All of these infections primarily affect those who become ill, but they also impose a heavy financial burden on society in the form of increased absenteeism, as well as financial costs associated with treatment. More specifically

1.820.000.000 kr.

Costs it annually in hospital treatment of lower respiratory tract infections.


Outpatient hospital visits are recorded annually with lower respiratory tract infections, such as influenza, pneumonia, or acute bronchitis.


On a random day, people have an acute infection with diarrhea or vomiting in an average municipality with 59,000 citizens.


Annual infections with diarrhea or vomiting in average municipality with 59,000 citizens.

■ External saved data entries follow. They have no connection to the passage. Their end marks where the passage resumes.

(** What one call of [bootstrap] builds. *)
Lemma bootstrap_inv toClass rb ib cd n root t bs w r a f w' :
  bootstrap toClass rb ib cd n root t bs w = Some (Ok (r, a, f), w') →
  (∀ r0, root = Some r0 → r0 < length (injectors w)) →
  (match root with Some r0 => r = r0 | None => r = length (injectors w) end) ∧
  r < a ∧ length (injectors w) ≤ a < length (injectors w') ∧
  (_parent (the_injector w' a) = Some r ∨
   ∃ c, c < length (injectors w') ∧
        _parent (the_injector w' a) = Some c ∧ _parent (the_injector w' c) = Some r) ∧
  (∀ J, J < length (injectors w) →
        _parent (the_injector w' J) = _parent (the_injector w J) ∧
        _bindings (the_injector w' J) = _bindings (the_injector w J)) ∧
  (root = None → _parent (the_injector w' r) = None).
Proof.
  unfold bootstrap, createChild. unfold bind at 1.
  destruct (match root with
            | Some root0 => ret root0
            | None => new_Injector toClass rb None
            end w) as [[[r'|e] wa]|] eqn:H1; [|done|done].
  unfold bind at 1.
  destruct (new_Injector toClass (ib t) (Some r') wa) as [[[c|e] wb]|] eqn:H2; [|done|done].
  unfold bind at 1.
  destruct (match bs with
            | Some bindings => new_Injector toClass bindings (Some c)
            | None => ret c
            end wb) as [[[a'|e] wc]|] eqn:H3; [|done|done].
  unfold bind at 1.
  destruct (asyncGet n a' cd wc) as [[[f'|e] wd]|] eqn:H4; [|done|done].
  intros [= <- <- <- <-] Hroot.
  destruct (new_Injector_inv _ _ _ _ _ _ H2) as (-> & Lb & Pc & Ob).
  destruct (asyncGet_frame _ _ _ _ _ _ H4) as (Ld & Pd & Bd).
  (* the root *)
  assert ((match root with Some r0 => r' = r0 | None => r' = length (injectors w) end) ∧
          r' < length (injectors wa) ∧ length (injectors w) ≤ length (injectors wa) ∧
          (∀ J, J < length (injectors w) → the_injector wa J = the_injector w J) ∧
          (root = None → _parent (the_injector wa r') = None)) as (Hr & Hlt & Hle & Oa & Pr).
  { destruct root as [r0|].
    - injection H1 as <- <-. split; [done|]. split; [by apply Hroot|]. done.
    - destruct (new_Injector_inv _ _ _ _ _ _ H1) as (-> & La & Pa & Oa).
      split; [done|]. split; [lia|]. split; [lia|]. done. }
  (* the application injector *)
  assert (length (injectors wa) ≤ a' ∧ a' < length (injectors wc) ∧
          length (injectors wb) ≤ length (injectors wc) ∧
          (_parent (the_injector wc a') = Some r' ∨
           ∃ c, c < length (injectors wc) ∧
                _parent (the_injector wc a') = Some c ∧
                _parent (the_injector wc c) = Some r') ∧
          (∀ J, J < length (injectors wb) → the_injector wc J = the_injector wb J))
    as (Hca & Hac & Hbc & Hchain & Oc).
  { destruct bs as [bindings|].
    - destruct (new_Injector_inv _ _ _ _ _ _ H3) as (-> & Lc & Pg & Oc).
      split; [lia|]. split; [lia|]. split; [lia|]. split; [|done].
      right. exists (length (injectors wa)). split; [lia|]. split; [done|].
      rewrite Oc by lia. done.
    - injection H3 as <- <-. split; [lia|]. split; [lia|]. split; [lia|]. split; [|done].
      by left. }
  assert (∀ J, _parent (the_injector wd J) = _parent (the_injector wc J)) as Pd' by done.
  split; [done|]. split; [lia|]. split; [lia|]. split; [|split].
  - destruct Hchain as [Hp|(c & Hc & Hp1 & Hp2)]; [left; by rewrite Pd|].
    right. exists c. rewrite !Pd. split; [lia|done].
  - intros J HJ. rewrite Pd, Bd, Oc, Ob, Oa by lia. done.
  - intros Hn. rewrite Pd, Oc, Ob by lia. by apply Pr.
Qed.
(** On the sample data: [far] alone gives 0, so the scan of [far; near]
    is the scan of [near]; [near] alone gives 62 percent, and appending
    [same] does not change it. *)
Lemma check_audio_similarity_app_sample :
  check_audio_similarity Sample.folder ([Sample.far] ++ [Sample.near])
    Sample.path
  = check_audio_similarity Sample.folder [Sample.near] Sample.path
  /\ check_audio_similarity Sample.folder ([Sample.near] ++ [Sample.same])
       Sample.path
     = check_audio_similarity Sample.folder [Sample.near] Sample.path.
Proof.
  split.
  - apply (proj2 (check_audio_similarity_app Sample.folder
                    [Sample.far] [Sample.near] Sample.path)).
    vm_compute. reflexivity.
  - apply (proj1 (check_audio_similarity_app Sample.folder
                    [Sample.near] [Sample.same] Sample.path)).
    intros Hx. apply (f_equal (fun x => (50 <=? x)%float)) in Hx.
    vm_compute in Hx. discriminate Hx.
Defined.
(** When the pre-flight check fires, the refresh comes before any invocation
    of the operation.  If it fails, the operation is never invoked, the
    refresh failure is thrown and the refresh state is unchanged; if it
    succeeds, the clock is read again before the operation is invoked, and
    unless a second refresh follows, the refresh state holds that reading
    when the call ends. *)
Theorem withTokenRefresh_stale_token
    (env : Env) (s s' : State) (c : gitcmd) (context : ParsedGitHubContext)
    (user : option GitUser) (lastRefreshTime : ref)
    (res : outcome string) (new : list event) :
  withTokenRefresh (sh c) context user lastRefreshTime env s = (res, s') ->
  trace s' = trace s ++ new ->
  (lastRefreshTime < List.length (cells s))%nat ->
  fst (shouldRefreshToken (nth lastRefreshTime (cells s) 0) env s) = Ok true ->
  exists t0 rest,
    calls new = EvNow t0 :: rest
    /\ ((exists cause,
           refresh_failed cause rest
           /\ git_cmds new = []
           /\ cells s' = cells s
           /\ res = Throw (new_Error ("Token refresh failed: " ++ text cause)%string))
        \/ (exists tok t1 r1 more,
              rest = EvRefreshGitHubToken (Done tok)
                     :: EvReconfigureGitToken tok (Done tt)
                     :: EvNow t1 :: EvGit c r1 :: more
              /\ (refreshes more = [] -> nth lastRefreshTime (cells s') 0 = t1))).
Proof.
  intros Hrun Htr Hlive Hstale.
  rewrite shouldRefreshToken_run in Hstale. cbn [fst] in Hstale.
  injection Hstale as Hstale.
  unfold withTokenRefresh, refreshTokenAndReconfigureGit, shouldRefreshToken in Hrun.
  destruct s as [h cs]. cbn [history cells] in *.
  run_in Hrun. rewrite Hstale in Hrun.
  run_all Hrun.
  all: end_of_run Hrun Htr new.
  all: unit_answers.
  all: cbn [calls filter is_console negb git_cmds cells].
  all: do 2 eexists; split; [reflexivity|].
  all: try (left; eexists; split;
            [first [left; reflexivity | right; eexists; reflexivity]
            |repeat split; reflexivity]).
  all: right; do 4 eexists; split; [reflexivity|].
  all: cbn [refreshes]; intros Hnone; try discriminate Hnone.
  all: apply nth_set_nth; exact Hlive.
Qed.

Increased hygiene can reduce costs and increase productivity

As mentioned, infectious diseases cost society a lot of money annually. It is, logically, costly for an employer every time an employee reports sick. A study published in PharamcoEconomics estimates that a case of influenza will mean 3.7 – 5.9 lost working days per day. coincidence. In addition, it is estimated that a person who has been ill will work with reduced productivity for the first 3.5 days after return.

However, these consequences apply to all sections of society. For example, when a child becomes ill, a parent will most often use the “child’s first day of illness”, when the parent is not at work. By increasing the hygiene in the day care institutions, the Danish Health and Medicines Authority estimates that an annual socio-economic saving of DKK 445,000,000 can be achieved.

There is thus huge potential in increasing hygiene, both for public institutions and private organizations. With increased focus on hygiene, we can achieve increased health in the organization with reduced sickness absence, increased productivity and employees who think faster and are happier.